A. These kind of decisions tend to be made either at the Purchasing Advisory Group or at HADSAC (where, by and large, the purchasers and commissioners will listen to the advice that we give them because we are working on the ground and have a reasonable review of what the different organisations offer, and we try very hard not to be partisan and to take an objective view. It can be difficult though, because we had, on one occasion, one of us, because of the problem of dementia in HIV, decided really that what was needed was a day hospital and half the committee felt that that was a good idea and half of us thought it was a ridiculous idea because of the nature of the patient - it would be very difficult to get them to a day hospital. So it is not as if we are always unanimous in the advice that we give to the committee.
Q. I was thinking of how and what kind of research evidence do you use to make your recommendations?
A. Well at the moment the main tool we use is looking at our HIV register which tells us year on year who are the people who are becoming newly infected and which people are getting AIDS and how people's immune systems are functioning which gives you some ability to predict what is likely to happen year on year and how many deaths there are. So at the moment we know that there are about the same number of people coming into the system newly affected as there are deaths, so that the population itself is reasonably stable. We also have to take into account other research studies, like the anonymous studies in GUM clinics and amongst drug users which gives us some kind of clue about how many people are out there infected but not knowing it. So, we know, for instance, that most of the drug users have come forward to be tested. That is not true of people who have heterosexually acquired HIV or through gay or bisexual sex.

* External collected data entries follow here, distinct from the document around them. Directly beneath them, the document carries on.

(** * vmxtool: the dictionary-file core (src/unnamed/part_001, final variant)

    A shallow embedding of [LoadDictionary], [Save], [Print], [Add], [Set],
    [Remove], [Query], [KeyExists] and the Go standard-library string
    functions they call.  Go strings are byte strings: they are modelled as
    Stdlib [string] (a list of 8-bit [ascii] characters). *)

From Stdlib Require Import String Ascii List Bool Arith Lia ZArith.
Import ListNotations.
Local Open Scope string_scope.
Local Open Scope nat_scope.

(** ** Bytes *)
Module Bytes.

Definition byte (c : ascii) : nat := nat_of_ascii c.
Definition zbyte (c : ascii) : Z := Z.of_nat (nat_of_ascii c).

Definition dq : ascii := "034".    (* the double quote *)
Definition bslash : ascii := "092". (* the backslash *)
Definition nl : ascii := "010".    (* newline *)
Definition cr : ascii := "013".    (* carriage return *)
Definition tab : ascii := "009".   (* tab *)
Definition eqc : ascii := "=".
Definition hash : ascii := "#".
Definition sp : ascii := " ".

Definition str1 (c : ascii) : string := String c EmptyString.

End Bytes.
Import Bytes.

(** ** Go's [strings] and [unicode/utf8] functions used by the core *)
Module GoStr.

(** [unicode.IsSpace] on the runes [strings.TrimSpace] looks at, by their
    UTF-8 encodings: '\t' '\n' '\v' '\f' '\r' ' ' (one byte), U+0085 and
    U+00A0 (two bytes), U+1680, U+2000..U+200A, U+2028, U+2029, U+202F,
    U+205F and U+3000 (three bytes). *)
Definition is_ascii_space (c : ascii) : bool :=
  match byte c with
  | 9 | 10 | 11 | 12 | 13 | 32 => true
  | _ => false
  end.

Definition two_byte_space (a b : ascii) : bool :=
  (byte a =? 194) && ((byte b =? 133) || (byte b =? 160)).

Q. So, that's all demographic data. Is there any other research evidence you used, any other studies on consumers' view of the services, evaluation of the services?
A. There was one very useful study carried out which gave us very surprising results in that we had expected it to show that hospitals were very poor communicators with the community. That was the generally held view in the community of course, not in the hospital. In fact, the study, and, the results were quite complex, but it suggested that that was not the case. The hospital was very good at organising services. We also found unexpectedly that the consumers themselves were more concerned about issues such as welfare rights and housing than they were about the virus itself. But that kind of qualitative study has not been carried out. I can only think of one study that has been carried out in this kind of way that has been able to inform us about which way the services should go. Having said that, the study suggested we should do something about welfare rights and we've just made a decision to cut welfare rights so I don't know what that says about the decision making process.
Q. Well, it certainly shows the complexity of the relationship between research and decision making.